> **Work instruction**
List, from the lines below, each one with "unit" in it.

-------- Data provided

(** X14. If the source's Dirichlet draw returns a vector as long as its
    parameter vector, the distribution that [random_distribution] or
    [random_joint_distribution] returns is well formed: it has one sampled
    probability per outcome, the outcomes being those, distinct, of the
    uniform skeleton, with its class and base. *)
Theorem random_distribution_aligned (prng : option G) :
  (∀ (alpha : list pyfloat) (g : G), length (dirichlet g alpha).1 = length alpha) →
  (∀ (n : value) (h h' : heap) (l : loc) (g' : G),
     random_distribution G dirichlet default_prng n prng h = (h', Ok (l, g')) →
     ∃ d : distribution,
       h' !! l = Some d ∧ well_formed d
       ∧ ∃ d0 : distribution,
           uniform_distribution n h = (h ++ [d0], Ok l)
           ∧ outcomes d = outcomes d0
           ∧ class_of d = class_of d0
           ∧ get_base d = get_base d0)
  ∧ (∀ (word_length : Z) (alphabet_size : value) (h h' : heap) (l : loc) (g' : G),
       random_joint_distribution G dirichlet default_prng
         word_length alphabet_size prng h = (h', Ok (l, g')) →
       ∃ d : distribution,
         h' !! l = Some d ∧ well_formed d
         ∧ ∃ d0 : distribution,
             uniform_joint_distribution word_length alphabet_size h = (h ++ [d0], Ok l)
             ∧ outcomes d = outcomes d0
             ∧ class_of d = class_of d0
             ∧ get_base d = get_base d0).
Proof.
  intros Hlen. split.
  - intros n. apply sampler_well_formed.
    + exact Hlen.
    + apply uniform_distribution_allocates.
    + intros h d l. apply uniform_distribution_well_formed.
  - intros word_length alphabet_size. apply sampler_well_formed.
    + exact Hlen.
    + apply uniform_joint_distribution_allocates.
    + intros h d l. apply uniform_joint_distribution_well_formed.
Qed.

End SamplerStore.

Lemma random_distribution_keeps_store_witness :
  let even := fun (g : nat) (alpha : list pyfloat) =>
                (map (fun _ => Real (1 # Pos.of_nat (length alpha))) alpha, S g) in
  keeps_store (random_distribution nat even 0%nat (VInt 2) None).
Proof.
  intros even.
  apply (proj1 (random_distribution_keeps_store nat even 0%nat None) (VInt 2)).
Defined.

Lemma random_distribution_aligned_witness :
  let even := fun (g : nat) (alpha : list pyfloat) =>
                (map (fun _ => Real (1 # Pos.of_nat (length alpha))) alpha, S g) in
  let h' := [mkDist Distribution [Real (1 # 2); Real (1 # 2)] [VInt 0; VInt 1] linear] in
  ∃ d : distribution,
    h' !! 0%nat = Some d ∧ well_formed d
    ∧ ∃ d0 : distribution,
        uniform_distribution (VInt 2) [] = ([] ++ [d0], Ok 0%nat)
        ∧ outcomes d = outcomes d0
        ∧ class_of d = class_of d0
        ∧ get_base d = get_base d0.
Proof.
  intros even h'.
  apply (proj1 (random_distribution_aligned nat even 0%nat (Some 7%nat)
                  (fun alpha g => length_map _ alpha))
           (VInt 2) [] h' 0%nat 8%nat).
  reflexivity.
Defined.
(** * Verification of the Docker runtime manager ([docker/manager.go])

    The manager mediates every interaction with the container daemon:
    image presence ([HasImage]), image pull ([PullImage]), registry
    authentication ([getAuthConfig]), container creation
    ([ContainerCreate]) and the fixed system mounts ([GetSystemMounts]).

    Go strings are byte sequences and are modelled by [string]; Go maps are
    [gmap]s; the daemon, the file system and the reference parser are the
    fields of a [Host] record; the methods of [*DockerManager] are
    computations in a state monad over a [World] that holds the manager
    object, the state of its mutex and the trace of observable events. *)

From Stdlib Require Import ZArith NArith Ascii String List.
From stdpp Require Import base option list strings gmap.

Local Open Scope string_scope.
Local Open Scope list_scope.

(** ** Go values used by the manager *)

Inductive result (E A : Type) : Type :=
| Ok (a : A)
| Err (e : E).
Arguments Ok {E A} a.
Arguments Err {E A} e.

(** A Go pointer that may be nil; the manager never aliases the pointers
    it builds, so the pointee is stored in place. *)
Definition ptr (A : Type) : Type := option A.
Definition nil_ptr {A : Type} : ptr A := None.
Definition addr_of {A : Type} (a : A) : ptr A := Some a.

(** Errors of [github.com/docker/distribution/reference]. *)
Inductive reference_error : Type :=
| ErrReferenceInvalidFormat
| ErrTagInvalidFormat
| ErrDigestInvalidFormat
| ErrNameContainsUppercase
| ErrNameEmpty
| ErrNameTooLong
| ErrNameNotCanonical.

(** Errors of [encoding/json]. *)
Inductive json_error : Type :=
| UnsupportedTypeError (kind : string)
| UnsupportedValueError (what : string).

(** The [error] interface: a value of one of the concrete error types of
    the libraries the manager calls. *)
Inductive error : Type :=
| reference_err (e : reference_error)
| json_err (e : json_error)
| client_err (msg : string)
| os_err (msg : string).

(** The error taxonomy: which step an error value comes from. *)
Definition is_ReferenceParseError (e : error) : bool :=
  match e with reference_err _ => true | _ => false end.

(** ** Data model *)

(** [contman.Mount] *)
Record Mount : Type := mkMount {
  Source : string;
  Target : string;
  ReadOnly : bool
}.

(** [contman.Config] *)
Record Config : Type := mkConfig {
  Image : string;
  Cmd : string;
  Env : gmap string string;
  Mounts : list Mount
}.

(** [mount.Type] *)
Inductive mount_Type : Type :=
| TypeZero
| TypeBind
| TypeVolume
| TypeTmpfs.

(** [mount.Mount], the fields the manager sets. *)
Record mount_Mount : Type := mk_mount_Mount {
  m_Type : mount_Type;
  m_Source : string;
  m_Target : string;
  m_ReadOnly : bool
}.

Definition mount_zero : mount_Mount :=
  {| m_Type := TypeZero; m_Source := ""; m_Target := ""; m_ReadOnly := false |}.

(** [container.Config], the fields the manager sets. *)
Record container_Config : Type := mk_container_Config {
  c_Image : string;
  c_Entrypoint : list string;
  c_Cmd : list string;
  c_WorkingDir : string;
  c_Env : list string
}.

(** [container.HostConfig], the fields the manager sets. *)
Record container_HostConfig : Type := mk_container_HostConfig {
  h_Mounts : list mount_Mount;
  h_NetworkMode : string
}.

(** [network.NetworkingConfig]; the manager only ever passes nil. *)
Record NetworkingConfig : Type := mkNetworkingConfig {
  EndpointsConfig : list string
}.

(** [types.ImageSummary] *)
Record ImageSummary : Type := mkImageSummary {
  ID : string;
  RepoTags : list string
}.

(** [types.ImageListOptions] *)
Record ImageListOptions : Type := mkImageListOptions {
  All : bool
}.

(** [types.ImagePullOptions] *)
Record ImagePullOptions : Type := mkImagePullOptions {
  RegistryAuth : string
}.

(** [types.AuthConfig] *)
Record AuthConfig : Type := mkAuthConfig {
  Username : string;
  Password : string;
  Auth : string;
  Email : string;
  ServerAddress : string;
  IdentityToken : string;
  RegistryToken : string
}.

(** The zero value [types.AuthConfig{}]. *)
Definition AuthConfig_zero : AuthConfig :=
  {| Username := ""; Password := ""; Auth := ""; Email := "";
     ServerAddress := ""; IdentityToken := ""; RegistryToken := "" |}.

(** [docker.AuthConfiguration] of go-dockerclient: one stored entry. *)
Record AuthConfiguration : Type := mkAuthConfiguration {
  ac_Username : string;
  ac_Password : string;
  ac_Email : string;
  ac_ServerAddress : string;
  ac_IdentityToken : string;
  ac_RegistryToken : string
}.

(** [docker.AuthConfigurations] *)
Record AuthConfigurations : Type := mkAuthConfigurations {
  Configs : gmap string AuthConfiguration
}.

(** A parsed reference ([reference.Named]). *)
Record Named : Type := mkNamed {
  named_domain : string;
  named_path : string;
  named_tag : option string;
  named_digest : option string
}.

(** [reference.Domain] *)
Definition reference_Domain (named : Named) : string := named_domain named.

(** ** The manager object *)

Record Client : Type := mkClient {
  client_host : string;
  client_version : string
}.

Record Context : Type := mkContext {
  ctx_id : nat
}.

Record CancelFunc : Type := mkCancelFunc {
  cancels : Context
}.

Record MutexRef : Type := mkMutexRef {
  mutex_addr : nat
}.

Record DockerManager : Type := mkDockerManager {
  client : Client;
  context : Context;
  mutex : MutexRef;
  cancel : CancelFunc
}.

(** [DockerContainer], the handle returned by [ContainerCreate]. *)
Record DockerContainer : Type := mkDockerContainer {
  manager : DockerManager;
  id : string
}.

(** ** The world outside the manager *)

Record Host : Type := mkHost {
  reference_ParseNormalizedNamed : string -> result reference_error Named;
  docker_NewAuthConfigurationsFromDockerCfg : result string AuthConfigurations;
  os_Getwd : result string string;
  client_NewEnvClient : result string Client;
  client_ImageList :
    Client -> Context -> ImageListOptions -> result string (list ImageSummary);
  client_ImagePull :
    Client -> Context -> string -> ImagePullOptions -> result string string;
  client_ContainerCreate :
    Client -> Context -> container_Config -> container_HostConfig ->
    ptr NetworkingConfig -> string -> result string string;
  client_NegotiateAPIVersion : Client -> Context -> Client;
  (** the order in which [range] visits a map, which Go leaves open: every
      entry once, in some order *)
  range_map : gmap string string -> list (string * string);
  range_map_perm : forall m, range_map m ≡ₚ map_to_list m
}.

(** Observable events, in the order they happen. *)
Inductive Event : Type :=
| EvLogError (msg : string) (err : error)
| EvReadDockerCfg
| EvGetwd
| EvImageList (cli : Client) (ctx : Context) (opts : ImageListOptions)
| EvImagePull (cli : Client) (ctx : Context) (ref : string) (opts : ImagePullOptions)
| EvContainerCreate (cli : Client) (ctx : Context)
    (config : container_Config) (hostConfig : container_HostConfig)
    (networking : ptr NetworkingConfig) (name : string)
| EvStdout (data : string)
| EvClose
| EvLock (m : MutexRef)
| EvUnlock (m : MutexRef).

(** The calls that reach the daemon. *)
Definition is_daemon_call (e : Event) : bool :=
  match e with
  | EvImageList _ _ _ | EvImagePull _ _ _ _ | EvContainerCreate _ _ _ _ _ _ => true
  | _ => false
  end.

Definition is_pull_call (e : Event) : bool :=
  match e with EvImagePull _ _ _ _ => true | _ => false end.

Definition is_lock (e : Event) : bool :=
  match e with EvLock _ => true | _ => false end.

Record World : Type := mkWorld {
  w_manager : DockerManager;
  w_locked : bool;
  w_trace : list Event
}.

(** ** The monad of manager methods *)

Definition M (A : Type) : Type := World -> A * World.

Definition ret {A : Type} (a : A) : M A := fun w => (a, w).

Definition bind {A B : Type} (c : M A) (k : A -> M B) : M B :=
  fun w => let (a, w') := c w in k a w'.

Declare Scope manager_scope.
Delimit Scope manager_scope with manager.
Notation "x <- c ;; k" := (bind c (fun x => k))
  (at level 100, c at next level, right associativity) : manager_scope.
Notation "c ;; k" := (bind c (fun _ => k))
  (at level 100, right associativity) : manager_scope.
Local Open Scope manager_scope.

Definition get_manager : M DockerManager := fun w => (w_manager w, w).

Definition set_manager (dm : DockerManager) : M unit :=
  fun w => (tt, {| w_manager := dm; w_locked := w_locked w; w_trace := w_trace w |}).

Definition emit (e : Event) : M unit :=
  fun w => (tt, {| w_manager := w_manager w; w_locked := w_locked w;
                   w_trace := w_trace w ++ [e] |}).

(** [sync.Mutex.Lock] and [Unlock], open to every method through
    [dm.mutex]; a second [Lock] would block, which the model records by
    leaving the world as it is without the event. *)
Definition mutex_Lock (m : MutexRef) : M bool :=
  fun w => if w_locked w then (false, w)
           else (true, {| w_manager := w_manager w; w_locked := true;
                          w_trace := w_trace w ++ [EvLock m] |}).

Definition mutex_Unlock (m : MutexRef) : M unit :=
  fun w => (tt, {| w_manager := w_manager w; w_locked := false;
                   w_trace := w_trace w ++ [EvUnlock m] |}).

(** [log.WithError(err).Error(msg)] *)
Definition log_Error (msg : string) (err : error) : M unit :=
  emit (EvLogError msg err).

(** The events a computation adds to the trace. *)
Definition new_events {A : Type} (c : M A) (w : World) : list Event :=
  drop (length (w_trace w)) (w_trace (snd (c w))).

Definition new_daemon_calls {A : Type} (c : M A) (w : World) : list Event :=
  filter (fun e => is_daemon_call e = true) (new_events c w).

----------------

> **Answer space**
Definition set_manager (dm : DockerManager) : M unit :=
Definition emit (e : Event) : M unit :=
Definition mutex_Unlock (m : MutexRef) : M unit :=
Definition log_Error (msg : string) (err : error) : M unit :=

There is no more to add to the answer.